Lemma X17_single_pointer_updates_first_record_witness :
  let st := trackerRun normalizeEvent_dom initialState
              (CallUpdate <$> [mouseEvent "mousedown"; mouseEvent "mousedown"])
  in
  let events := [mouseEvent "mousemove"; mouseEvent "mouseup"] in
  let st' := trackerRun normalizeEvent_dom st (CallUpdate <$> events) in
  inputs st ≠ []
  ∧ tail (inputs st') = tail (inputs st)
  ∧ numActiveInputs st' = 1
  ∧ fst (updateInputs normalizeEvent_dom st' (mouseEvent "mousemove"))
    = Normal true.
Proof.
  intros st events st'.
  assert (Hne : inputs st ≠ []) by discriminate.
  assert (Hmove : ∀ type, normalizeEvent_dom type = Move ∨
                          normalizeEvent_dom type = End →
                          normalizeEvent_dom type ≠ Start)
    by (intros type [-> | ->]; discriminate).
  assert (Hall : Forall (λ event, e_touches event = None
                                  ∧ normalizeEvent_dom (e_type event) ≠ Start)
                   events).
  { repeat constructor; apply Hmove; [by left | by right]. }
  split; [exact Hne|].
  destruct (X17_single_pointer_updates_first_record normalizeEvent_dom events
              st Hall Hne) as (Htail & _ & Hnext).
  split; [exact Htail|]. split; [reflexivity|].
  apply Hnext; [reflexivity|]. apply Hmove. by left.
Defined.

(** X18: on the touch path, with [touches] and [targetTouches] of equal
    length, an event whose [changedTouches] is absent or empty is answered
    by [true] and changes nothing, whatever its phase. *)
Theorem X18_no_changed_touch_no_effect
    (normalizeEvent : string → Phase) (st : State) (event : Event)
    (touches targetTouches : list Touch) :
  e_touches event = Some touches →
  e_targetTouches event = Some targetTouches →
  length touches = length targetTouches →
  e_changedTouches event = None ∨ e_changedTouches event = Some [] →
  updateInputs normalizeEvent st event = (Normal true, st).
Proof.
  intros Htouches Htarget Hlen Hchanged.
  rewrite (updateInputs_match normalizeEvent st event touches targetTouches
             Htouches Htarget Hlen).
  by destruct Hchanged as [-> | ->].
Qed.

Lemma X18_no_changed_touch_no_effect_witness :
  let start := touchEvent "touchstart" [0%Z] [0%Z] [0%Z] in
  let st := snd (updateInputs normalizeEvent_dom initialState start) in
  let event := mkEvent "touchstart" (Some [touchAt 0%Z]) (Some [touchAt 0%Z])
                 None in
  length (inputs st) = 1
  ∧ updateInputs normalizeEvent_dom st event = (Normal true, st).
Proof.
  intros start st event. split; [reflexivity|].
  apply (X18_no_changed_touch_no_effect normalizeEvent_dom st event
           [touchAt 0%Z] [touchAt 0%Z]); try reflexivity.
  by left.
Defined.

(** * getGestureType *)

Section GestureTypeFacts.

Variable getType : gref → JsVal.

Lemma indexOf_from_sign (keys : list string) (s : string) : ∀ from : Z,
  (0 ≤ from)%Z →
  (s ∈ keys → (from ≤ indexOf_from keys s from)%Z)
  ∧ (s ∉ keys → indexOf_from keys s from = (-1)%Z).
Proof.
  induction keys as [|k keys IH]; intros from Hfrom.
  - split; [by intros ?%elem_of_nil | reflexivity].
  - simpl. destruct (String.eqb_spec k s) as [->|Hne].
    + split; [lia|]. intros Hnot. destruct Hnot. left.
    + destruct (IH (from + 1)%Z ltac:(lia)) as [Hin Hout]. split.
      * intros [?|Hs]%elem_of_cons; [congruence|].
        specialize (Hin Hs). lia.
      * intros Hnot. apply Hout. intros Hs. apply Hnot. by right.
Qed.

Lemma indexOf_found (keys : list string) (s : string) :
  (-1 <? indexOf keys s)%Z = true ↔ s ∈ keys.
Proof.
  unfold indexOf.
  destruct (indexOf_from_sign keys s 0 ltac:(lia)) as [Hin Hout].
  rewrite Z.ltb_lt. split.
  - intros Hpos. destruct (decide (s ∈ keys)) as [|Hnot]; [done|].
    rewrite (Hout Hnot) in Hpos. lia.
  - intros Hs. specialize (Hin Hs). lia.
Qed.

Lemma assoc_keys {A} (name : string) (l : list (string * A)) :
  name ∈ fst <$> l ↔ is_Some (assoc name l).
Proof.
  induction l as [|[k a] l IH].
  - split; [by intros ?%elem_of_nil | by intros [? ?]].
  - rewrite fmap_cons, elem_of_cons. simpl.
    destruct (String.eqb_spec name k) as [->|Hne].
    + split; [by eexists | by left].
    + rewrite <- IH. split; [by intros [?|?] | by right].
Qed.

Lemma getGestureType_name (name : string) :
  getGestureType getType (JString name)
  = if decide (name ∈ registeredGestures_keys) then JString name else JNull.
Proof.
  unfold getGestureType.
  destruct (-1 <? indexOf registeredGestures_keys name)%Z eqn:Hidx;
    case_decide as Hin; try reflexivity.
  - by apply indexOf_found in Hidx.
  - apply indexOf_found in Hin. congruence.
Qed.

End GestureTypeFacts.

(** X19: for a string, [getGestureType] returns the string itself when it
    is one of the six registered names and [null] for every other string,
    names inherited from [Object.prototype] included; it is therefore
    non-null exactly for the names with which [addBinding] creates a
    Binding. A value that is neither a string nor a Gesture instance gives
    [null]. *)
Theorem X19_getGestureType_on_names
    (getType : gref → JsVal) (st : State) (e : Element) (name : string)
    (h : Handler) (cap once : bool) (v : JsVal) :
  getGestureType getType (JString name)
  = (if decide (name ∈ registeredGestures_keys) then JString name else JNull)
  ∧ (getGestureType getType (JString name) ≠ JNull
     ↔ ∃ b, fst (addBinding st e (JString name) h cap once) = RetBinding b)
  ∧ getGestureType getType (JString "toString") = JNull
  ∧ (if typeof_is_string v || instanceof_Gesture v
     then True else getGestureType getType v = JNull).
Proof.
  split; [apply getGestureType_name|]. split; [|split].
  - rewrite getGestureType_name. unfold registeredGestures_keys.
    case_decide as Hin.
    + split; [|discriminate]. intros _.
      apply assoc_keys in Hin as [g Hg].
      exists (mkBinding e g h cap once).
      unfold addBinding, registeredGestures_get. by rewrite Hg.
    + split; [done|]. intros [b Hb].
      assert (Hown : assoc name registeredGestures_own = None).
      { destruct (assoc name registeredGestures_own) eqn:Hown; [|done].
        destruct Hin. apply assoc_keys. by eexists. }
      rewrite (addBinding_unknown_name st e name h cap once Hown) in Hb.
      destruct (assoc name object_prototype); discriminate.
  - reflexivity.
  - destruct v; reflexivity || exact I.
Qed.

(** * When a start batch is accepted *)

Section StartBatch.

Variable normalizeEvent : string → Phase.

Lemma inputs_at_None (l : list Input) (id : Z) :
  inputs_at l id = None ↔ (id < 0 ∨ Z.of_nat (length l) ≤ id)%Z.
Proof.
  unfold inputs_at. destruct (0 <=? id)%Z eqn:Hsign.
  - apply Z.leb_le in Hsign. rewrite lookup_ge_None. lia.
  - apply Z.leb_gt in Hsign. split; [lia | done].
Qed.

Lemma changedLoop_start_accepts (event : Event) (changed : list Touch) :
  is_start normalizeEvent event = true →
  ∀ st : State,
    fst (changedLoop normalizeEvent event changed st) = None
    ↔ ∀ (k : nat) (t : Touch),
        changed !! k = Some t →
        (t_identifier t < 0
         ∨ Z.of_nat (length (inputs st) + k) ≤ t_identifier t)%Z.
Proof.
  intros Hstart. induction changed as [|t rest IH]; intros st.
  - split; [by intros _ k t' ? | done].
  - simpl. rewrite Hstart.
    destruct (inputs_at (inputs st) (t_identifier t)) as [i|] eqn:Hat.
    + split; [discriminate|]. intros Hall.
      specialize (Hall 0 t eq_refl). rewrite Nat.add_0_r in Hall.
      apply inputs_at_None in Hall. congruence.
    + rewrite IH. simpl. rewrite length_app. simpl.
      apply inputs_at_None in Hat. split.
      * intros Hrest [|k] t' Hk.
        -- injection Hk as <-. rewrite Nat.add_0_r. exact Hat.
        -- specialize (Hrest k t' Hk). lia.
      * intros Hall k t' Hk. specialize (Hall (S k) t' Hk). lia.
Qed.

End StartBatch.

(** X20: what the duplicate test of the start branch really decides. With
    [touches] and [targetTouches] of equal length, a start event is
    answered by [true] exactly when no changed touch bears an identifier
    that is an occupied array position at its turn, that is, when the k-th
    changed touch has an identifier that is negative or at least the number
    of records before the call plus k; otherwise the answer is [false]. *)
Theorem X20_start_batch_accepted_iff
    (normalizeEvent : string → Phase) (st : State) (event : Event)
    (touches targetTouches : list Touch) :
  normalizeEvent (e_type event) = Start →
  e_touches event = Some touches →
  e_targetTouches event = Some targetTouches →
  length touches = length targetTouches →
  (fst (updateInputs normalizeEvent st event) = Normal true
   ↔ ∀ (k : nat) (t : Touch),
       default [] (e_changedTouches event) !! k = Some t →
       (t_identifier t < 0
        ∨ Z.of_nat (length (inputs st) + k) ≤ t_identifier t)%Z)
  ∧ (fst (updateInputs normalizeEvent st event) = Normal true
     ∨ fst (updateInputs normalizeEvent st event) = Normal false).
Proof.
  intros Hphase Htouches Htarget Hlen.
  rewrite (updateInputs_match normalizeEvent st event touches targetTouches
             Htouches Htarget Hlen).
  pose proof (changedLoop_start_accepts normalizeEvent event
                (default [] (e_changedTouches event))
                (is_start_true _ _ Hphase) st) as Hiff.
  pose proof (changedLoop_outcome normalizeEvent event
                (default [] (e_changedTouches event)) st) as Hout.
  destruct (changedLoop _ _ _ _) as [[b|] st']; simpl in *.
  - destruct Hout as [[[= ->] _] | [[=] _]]. split; [|by right].
    rewrite <- Hiff. split; discriminate.
  - split; [|by left]. rewrite <- Hiff. by split.
Qed.

Lemma X20_start_batch_accepted_iff_witness :
  let event := touchEvent "touchstart" [5%Z; 0%Z] [5%Z; 0%Z] [5%Z; 0%Z] in
  normalizeEvent_dom (e_type event) = Start
  ∧ inputs initialState = []
  ∧ fst (updateInputs normalizeEvent_dom initialState event) = Normal false.
Proof.
  intros event. split; [reflexivity|]. split; [reflexivity|].
  destruct (X20_start_batch_accepted_iff normalizeEvent_dom initialState event
              (touchAt <$> [5%Z; 0%Z]) (touchAt <$> [5%Z; 0%Z])
              eq_refl eq_refl eq_refl eq_refl) as [Hiff [Htrue | Hfalse]];
    [|exact Hfalse].
  pose proof (proj1 Hiff Htrue 1 (touchAt 0%Z) eq_refl) as Hsecond.
  simpl in Hsecond. lia.
Defined.

(** * Identifiers that are array positions *)

Section Positioned.

Lemma positioned_distinct (l : list Input) : positioned l → distinctActive l.
Proof.
  intros Hpos j k a b Hne Hj Hk _ _ Heq. apply Hne.
  rewrite (Hpos j a Hj), (Hpos k b Hk) in Heq. lia.
Qed.

Lemma positioned_same_identifiers (l l' : list Input) :
  positioned l → identifier <$> l' = identifier <$> l → positioned l'.
Proof.
  intros Hpos Hids k r Hk.
  assert (Hlook : (identifier <$> l) !! k = Some (identifier r))
    by (by rewrite <- Hids, list_lookup_fmap, Hk).
  rewrite list_lookup_fmap in Hlook.
  destruct (l !! k) as [r0|] eqn:Hr0; [|discriminate].
  injection Hlook as <-. by apply Hpos.
Qed.

Lemma positioned_app (l news : list Input) :
  positioned l →
  identifier <$> news = Z.of_nat <$> seq (length l) (length news) →
  positioned (l ++ news).
Proof.
  intros Hpos Hnews k r Hk.
  apply lookup_app_Some in Hk as [Hk | [Hge Hk]]; [by apply Hpos|].
  assert (Hlook : (identifier <$> news) !! (k - length l)
                  = Some (identifier r))
    by (by rewrite list_lookup_fmap, Hk).
  rewrite Hnews, list_lookup_fmap in Hlook.
  destruct (seq (length l) (length news) !! (k - length l)) as [n|] eqn:Hn;
    [|discriminate].
  apply lookup_seq in Hn as [-> _]. injection Hlook as <-. lia.
Qed.

Lemma positioned_nil : positioned [].
Proof. intros k r Hk. discriminate. Qed.

End Positioned.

--------------------------------

Task – Taking the entries above, write out exactly each line from the one holding "unfold inputs_at. destruct" to the one holding "normalizeEvent (e_type event) = Start →", both included, and stop there.

Written answer –
  unfold inputs_at. destruct (0 <=? id)%Z eqn:Hsign.
  - apply Z.leb_le in Hsign. rewrite lookup_ge_None. lia.
  - apply Z.leb_gt in Hsign. split; [lia | done].
Qed.

Lemma changedLoop_start_accepts (event : Event) (changed : list Touch) :
  is_start normalizeEvent event = true →
  ∀ st : State,
    fst (changedLoop normalizeEvent event changed st) = None
    ↔ ∀ (k : nat) (t : Touch),
        changed !! k = Some t →
        (t_identifier t < 0
         ∨ Z.of_nat (length (inputs st) + k) ≤ t_identifier t)%Z.
Proof.
  intros Hstart. induction changed as [|t rest IH]; intros st.
  - split; [by intros _ k t' ? | done].
  - simpl. rewrite Hstart.
    destruct (inputs_at (inputs st) (t_identifier t)) as [i|] eqn:Hat.
    + split; [discriminate|]. intros Hall.
      specialize (Hall 0 t eq_refl). rewrite Nat.add_0_r in Hall.
      apply inputs_at_None in Hall. congruence.
    + rewrite IH. simpl. rewrite length_app. simpl.
      apply inputs_at_None in Hat. split.
      * intros Hrest [|k] t' Hk.
        -- injection Hk as <-. rewrite Nat.add_0_r. exact Hat.
        -- specialize (Hrest k t' Hk). lia.
      * intros Hall k t' Hk. specialize (Hall (S k) t' Hk). lia.
Qed.

End StartBatch.

(** X20: what the duplicate test of the start branch really decides. With
    [touches] and [targetTouches] of equal length, a start event is
    answered by [true] exactly when no changed touch bears an identifier
    that is an occupied array position at its turn, that is, when the k-th
    changed touch has an identifier that is negative or at least the number
    of records before the call plus k; otherwise the answer is [false]. *)
Theorem X20_start_batch_accepted_iff
    (normalizeEvent : string → Phase) (st : State) (event : Event)
    (touches targetTouches : list Touch) :
  normalizeEvent (e_type event) = Start →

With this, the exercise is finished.